In this case, we're told that x is the sum of y consecutive integers and that y = 2z. Because z is an integer, y is EVEN. We know from the above rules that x, which is the sum of y consecutive integers, cannot be a multiple of y when y is EVEN. Therefore, x/y is NOT an integer. Answer is C.

x is the sum of y consecutive integers. w is the sum of z consecutive integers. If y = 2z, and y and z are both positive integers, then each of the following could be true EXCEPT

A)x = w
B)x > w
C)x/y is an integer
D)w/z is an integer
E)x/z is an integer

w, x, y and z are all integers.
Test the SMALLEST POSSIBLE CASE.
Let z=1.

Since z=1, it must be possible that w/z and x/z are integers.
Eliminate D and E.

Since z=1, w is the sum of 1 consecutive integer, implying that w can be ANY INTEGER.
Thus, it must be possible that x=w or that x>w.
Eliminate A and B.

The correct answer is C.

Hi GMATGuruNY,

It is mentioned that w is the sum of z consecutive integers, so can we assume that z may be 1 also?

prachi18oct wrote:Hi GMATGuruNY,

It is mentioned that w is the sum of z consecutive integers, so can we assume that z may be 1 also?

Only two constraints are given for z:
1. y=2z.
2. y and z are positive integers.
Thus, it is possible that z=1 and y=2.

this question is best to solve using sample integers.

GMATGuruNY wrote:

prachi18oct wrote:Hi GMATGuruNY,

It is mentioned that w is the sum of z consecutive integers, so can we assume that z may be 1 also?

Only two constraints are given for z:
1. y=2z.
2. y and z are positive integers.
Thus, it is possible that z=1 and y=2.

Can we also solve as below:

Since y = 2z and z is integer; y = even integer
x is sum of y consecutive integers(y can be 2,4,6,8,etc)
Let y = 2, two consecutive integers can never sum to even number , hence this will never be true.
Similarly, if y = 4; n-2,n-1,n,n+1 => sum = 4n-2 ; not divisibly by 4
y = 6; n-3,n-2,n-1,n,n+1,n+2 => sum = 6n-3; not divisible by 6.

We can see a pattern as the sum can never be a multiple of y since y = even and even number of integers don't cancel out the all the +2/-2.+1/-1 part.
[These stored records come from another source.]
Lemma profile_skills_resubmitted_unchanged_sample :
  exists again,
    requests (ProfileSettings.handleSubmit
                (ProfileSettings.initial Sample.gardener)
                (Resolved Sample.gardener))
    = [Put UsersProfile (UpdateProfileBody again)]
    /\ body_skills again
       = body_skills (ProfileSettings.requestBody Sample.typedProfile)
    /\ body_skills (ProfileSettings.requestBody Sample.typedProfile)
       = [js "Gardening"; js "Dog walking"].
Proof.
  destruct (profile_skills_resubmitted_unchanged Sample.typedProfile
              Sample.gardener (Resolved Sample.gardener)
              (Resolved Sample.gardener)
              (ProfileSettings.requestBody Sample.typedProfile))
    as (again & Hreq & Hskills).
  - reflexivity.
  - vm_compute. reflexivity.
  - exists again. split; [exact Hreq|]. split; [exact Hskills|].
    vm_compute. reflexivity.
Defined.

End SkillsRoundTrip.

(** ** The number fields, continued *)

Section NumberFields.

Implicit Types (s rest : jsstring).

Lemma parseDigits_stop rest acc seen :
  match rest with [] => True | c :: _ => digitValue 10 c = None end ->
  parseDigits 10 rest acc seen = if seen then Some acc else None.
Proof.
  destruct rest as [|c r]; [reflexivity|]. simpl. by intros ->.
Qed.
(** * sync-dbx-nxc: the state-diff reconciliation engine

    A shallow embedding of [sync-dbx-nxc.py].  A state is the Python dict
    of the script, kept as an insertion-ordered association list because
    the loops of the script run over [items()] in insertion order.  Calls
    to the two storage clients, to [print] and to [os.remove] are recorded
    in a trace, in the order the script makes them, and are taken to
    succeed; a Python exception raised by the script itself ends the
    computation with [Raise]. *)

From Stdlib Require Import String Ascii List Bool Arith ZArith Lia.
Import ListNotations.
Open Scope string_scope.

(** ** Python string operations used by the script *)

Module Py.

(** [s[n:]] *)
Fixpoint slice_from (n : nat) (s : string) : string :=
  match n, s with
  | O, _ => s
  | S _, EmptyString => EmptyString
  | S n', String _ s' => slice_from n' s'
  end.

(** [s.startswith(p)] *)
Definition startswith (s p : string) : bool := String.prefix p s.

(** [s.endswith(c)] for a one-character suffix [c]. *)
Fixpoint endswith_char (s : string) (c : ascii) : bool :=
  match s with
  | EmptyString => false
  | String a EmptyString => Ascii.eqb a c
  | String _ s' => endswith_char s' c
  end.

(** [s.rstrip(c)] for a one-character set [c]. *)
Fixpoint rstrip_char (s : string) (c : ascii) : string :=
  match s with
  | EmptyString => EmptyString
  | String a s' =>
      match rstrip_char s' c with
      | EmptyString => if Ascii.eqb a c then EmptyString else String a EmptyString
      | r => String a r
      end
  end.

(** [s.rfind(c)]: the highest index of [c] in [s], or [-1]. *)
Fixpoint rfind_from (s : string) (c : ascii) (i acc : Z) : Z :=
  match s with
  | EmptyString => acc
  | String a s' => rfind_from s' c (i + 1)%Z (if Ascii.eqb a c then i else acc)
  end.

Definition rfind (s : string) (c : ascii) : Z := rfind_from s c 0%Z (-1)%Z.

(** [s.lower()], on the ASCII letters [A]-[Z]; [str.lower] lowers the other
    cased letters too, which no listing used below contains. *)
Definition lower_char (a : ascii) : ascii :=
  let n := nat_of_ascii a in
  if ((65 <=? n)%nat && (n <=? 90)%nat)%bool then ascii_of_nat (n + 32) else a.

Fixpoint lower (s : string) : string :=
  match s with
  | EmptyString => EmptyString
  | String a s' => String (lower_char a) (lower s')
  end.

(** [str(b)] for a bool. *)
Definition str_bool (b : bool) : string := if b then "True" else "False".

(** ** Dicts, in insertion order *)

Definition dict (V : Type) : Type := list (string * V).

Section Dict.
Context {V : Type}.

(** [d.get(k)]: [None] when [k not in d]. *)
Fixpoint get (d : dict V) (k : string) : option V :=
  match d with
  | [] => None
  | (k', v) :: d' => if String.eqb k' k then Some v else get d' k
  end.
Always one will remain, leading to non-multiple of y.

Pls let me know if this line of reasoning is ok.

Similarly, if y = 4; n-2,n-1,n,n+1 => sum = 4n-2 ; not divisibly by 4
y = 6; n-3,n-2,n-1,n,n+1,n+2 => sum = 6n-3; not divisible by 6.

Perfectly valid. This is essentially an algebraic explanation for the rule that the sum of 'n' consecutive integers won't be a multiple of 'n' when 'n' is even.

GMAT GuruNY has good method of Elimination & solving the question most quickly.

Algebraically, we could just do:

x = m + (m + 1) + ... + (m + 2z - 1)
w = k + (k + 1) + ... + (k + z - 1)

So we have
x = 2z*m + ((2z-1)(2z)/2) = 2zm + z(2z - 1)
w = zk + ((z-1)z/2)

Now we can easily test possibilities for each answer.

A:: possible if z = 1
B:: possible with almost any positive integers
C:: this would give us

x/y = (2zm + z(2z-1)) / 2z
= m + ((2z-1)/2)

But (2z - 1)/2 will never be an integer, so x/y will never be an integer. Since this works, we don't need to test D and E, and we're done.